= 1998 Pulitzer Prize =

Awards for journalism and related fields

A listing of the Pulitzer Prize award winners for 1998:

==Journalism==

| Public Service | Grand Forks Herald (N.D.) | " ... for its sustained and informative coverage, vividly illustrated with photographs, that helped hold its community together in the wake of flooding, a blizzard and a fire that devastated much of the city, including the newspaper plant itself..." |
| Beat Reporting | Linda Greenhouse of The New York Times | " ... for her consistently illuminating coverage of the United States Supreme Court..." |
| Spot News Photography | Martha Rial of the Pittsburgh Post-Gazette | " ... for her life-affirming portraits of survivors of the conflicts in Rwanda and Burundi." |
| Breaking News Reporting | Staff of the Los Angeles Times | " ... for its comprehensive coverage of a botched bank robbery and subsequent police shoot-out in North Hollywood, Los Angeles." |
| Commentary | Mike McAlary of the New York Daily News | " ... for reporting on the brutalization of a Haitian immigrant by police officers at a Brooklyn stationhouse." |
| Criticism | Michiko Kakutani of The New York Times | " ... for her passionate, intelligent writing on books and contemporary literature." |
| Editorial Cartooning | Stephen P. Breen of Asbury Park Press (Neptune City, New Jersey) |
| Editorial Writing | Bernard L. Stein of The Riverdale Press, a New York City weekly journal | " ... for his gracefully-written editorials on politics and other issues affecting New York City residents." |
| Explanatory Reporting | Paul Salopek of the Chicago Tribune | " ... for his enlightening profile of the Human Genome Diversity Project, which seeks to chart the genetic relationship among all people." |
| Feature Photography | Clarence Williams of the Los Angeles Times | " ... for his powerful images documenting the plight of young children with parents addicted to alcohol and drugs." |
| Feature Writing | Thomas French of the St.
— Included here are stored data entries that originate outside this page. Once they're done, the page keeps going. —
Lemma dealloc_frame_ok lo fl s p :
  alloc_wf lo fl s → allocated lo fl s p →
  ∃ s', dealloc_frame p s = Ret s' ∧ alloc_wf lo (p :: fl) s' ∧
    (∀ q, allocated lo (p :: fl) s' q ↔ q ≠ p ∧ allocated lo fl s q) ∧
    (∀ b n, p + 4 <= b ∨ b + n <= p → agree (ram s') (ram s) b n) ∧
    frames_left (p :: fl) s' = frames_left fl s + 1 ∧ avail s' = avail s ∧ limit s' = limit s ∧ invlpgs s' = invlpgs s.
Proof.
  intros Hwf Hal. pose proof (allocated_range _ _ _ _ Hwf Hal) as Hr.
  destruct Hal as [[Hp1 Hp2] Hp3]. unfold dealloc_frame. rewrite offset_mod, Hp1. cbn.
  destruct Hwf as [Hc Hf Hnd Hlo Ha Hl Hb Ht]. rewrite Forall_forall in Hf.
  eexists. split; [done|]. split; [|split; [|split; [|split; [|done]]]]; cbn.
  - split; cbn; try done.
    + split; [done|]. rewrite ld32_st32_eq, u32_small.
      * eapply free_chain_agree; [done|]. apply Forall_forall. intros q Hq.
        apply st32_agree. destruct (Hf q Hq).
        destruct (frames_disjoint p q); [done..|set_solver|lia|lia].
      * destruct fl as [|f fl]; cbn in Hc; [rewrite Hc; done|].
        destruct Hc as [-> _]. destruct (Hf f); [by left|]. unfold is_u32. lia.
    + apply Forall_cons. split; [done|]. by apply Forall_forall.
    + by constructor.
  - intros q. unfold allocated. cbn. set_solver.
  - intros b n Hbn. apply st32_agree. lia.
  - unfold frames_left. cbn [length limit avail]. lia.
Qed.

(** The client invariant: what is held is exactly what is allocated. *)
Definition client_inv (lo : Z) (c : list Z * mach) : Prop :=
  let '(held, s) := c in
  NoDup held ∧ ∃ fl, alloc_wf lo fl s ∧ ∀ p, p ∈ held ↔ allocated lo fl s p.

Lemma boot_inv lo size s :
  firstFree s = 0 → 0 < lo → lo mod 4096 = 0 → 0 <= size → size mod 4096 = 0 →
  lo + size < 4294967296 →
  ∃ s', init lo size s = Ret s' ∧ client_inv lo ([], s') ∧ limit s' = lo + size.
Proof.
  intros Hf ?????. unfold init.
  rewrite !offset_mod. rewrite H0, H2. cbn.
  rewrite u32_small by (unfold is_u32; lia).
  eexists. split; [done|]. split; [|done]. split; [constructor|]. exists [].
  split.
  - split; cbn; try done; try (by constructor); zlia.
  - intros p. unfold allocated, frame_in. cbn. pose proof (not_elem_of_nil p).
    split; [done|]. intros [[? ?] _]. lia.
Qed.

Lemma frames_step_inv lo c c' : client_inv lo c → client_step c c' → client_inv lo c'.
Proof.
  intros Hinv Hstep. destruct Hstep as [held s p s' Ha|held1 held2 p s s' Hd|held s p a v Hp Hpa];
    destruct Hinv as [Hnd (fl & Hwf & Hheld)].
  - destruct (alloc_frame_cases lo fl s Hwf) as [(?&E)|(q & fl' & s2 & E & [])];
      rewrite E in Ha; [done|]. injection Ha as -> ->.
    split; [apply NoDup_cons; split; [by rewrite Hheld|done]|].
    exists fl'. split; [done|]. intros r. rewrite ap_alloc0, <- Hheld. set_solver.
  - assert (Hal : allocated lo fl s p) by (apply Hheld; set_solver).
    destruct (dealloc_frame_ok lo fl s p Hwf Hal) as (s2 & E & Hwf' & Hq & _).
    rewrite Hd in E. injection E as <-.
    rewrite <- Permutation_middle in Hnd. apply NoDup_cons in Hnd as [Hni Hnd].
    split; [done|]. exists (p :: fl). split; [done|].
    intros q. rewrite Hq, <- Hheld. set_solver.
  - split; [done|]. exists fl. split; [|done]. apply alloc_wf_write; [done|].
    intros f Hf x Hx. unfold st8. destruct (Z.eqb_spec x a) as [->|]; [|done].
    apply Hheld in Hp as [[Hp1 Hp2] Hp3]. pose proof (wf_free _ _ _ Hwf) as Hfree.
    rewrite Forall_forall in Hfree. destruct (Hfree f Hf) as [Hf1 Hf2].
    destruct (frames_disjoint p f Hp1 Hf1); [set_solver|lia..].
Qed.

Lemma client_reach_inv lo c c' : client_inv lo c → star client_step c c' → client_inv lo c'.
Proof. intros H Hs. by eapply star_invariant; [exact H|intros; eapply frames_step_inv|exact Hs]. Qed.

Lemma client_step_limit c c' : client_step c c' → limit (snd c') = limit (snd c).
Proof.
  intros [held s p s' Ha|held1 held2 p s s' Hd|held s p a v Hp Hpa]; cbn; [..|done].
  - unfold alloc_frame in Ha. destruct (firstFree s =? 0); cbn in Ha.
    + destruct (avail s =? limit s); cbn in Ha; [done|].
      destruct (offset (avail s) =? 0); cbn in Ha; [|done]. by injection Ha as <- <-.
    + destruct (offset (firstFree s) =? 0); cbn in Ha; [|done]. by injection Ha as <- <-.
  - unfold dealloc_frame in Hd. destruct (offset p =? 0); cbn in Hd; [|done]. by injection Hd as <-.
Qed.

Lemma client_reach_limit c c' : star client_step c c' → limit (snd c') = limit (snd c).
Proof. induction 1 as [|a b d _ IH H]; [done|]. by rewrite (client_step_limit _ _ H). Qed.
Petersburg Times | " ... for his detailed and compassionate narrative portrait of a mother and two daughters slain on a Florida vacation, and the three-year investigation into their murders and eventual capture of Oba Chandler." |
| International Reporting | Staff of The New York Times | " ... for its revealing series that profiled the corrosive effects of drug corruption in Mexico. |
| Investigative Reporting | Gary Cohn and Will Englund of The Baltimore Sun | " ... for their compelling series on the international shipbreaking industry, that revealed the dangers posed to workers and the environment when discarded ships are dismantled." |
| National Reporting | Russell Carollo and Jeff Nesmith of Dayton Daily News | " ... for their reporting that disclosed dangerous flaws and mismanagement in the military health care system and prompted reforms." |

==Letters==

- Biography or Autobiography
  - Personal History by Katharine Graham (Alfred A. Knopf)
- Fiction
  - American Pastoral by Philip Roth (Houghton Mifflin)
- History
  - Summer for the Gods: The Scopes Trial and America's Continuing Debate Over Science and Religion by Edward Larson (BasicBooks)
- General Nonfiction
  - Guns, Germs and Steel: The Fates of Human Societies by Jared Diamond (W.W. Norton)
- Poetry
  - Black Zodiac by Charles Wright (Farrar)
- Drama
  - How I Learned to Drive by Paula Vogel (TCG)
- Music
  - String Quartet No. 2 (musica instrumentalis) by Aaron Jay Kernis (Associated Music Publishers)
Premiered on January 19, 1990, at Merkin Concert Hall, New York City, by The Lark Quartet.

==Special Awards and Citations==

- Special Citation
  - George Gershwin - Awarded posthumously to George Gershwin, commemorating the centennial year of his birth, for his distinguished and enduring contributions to American music.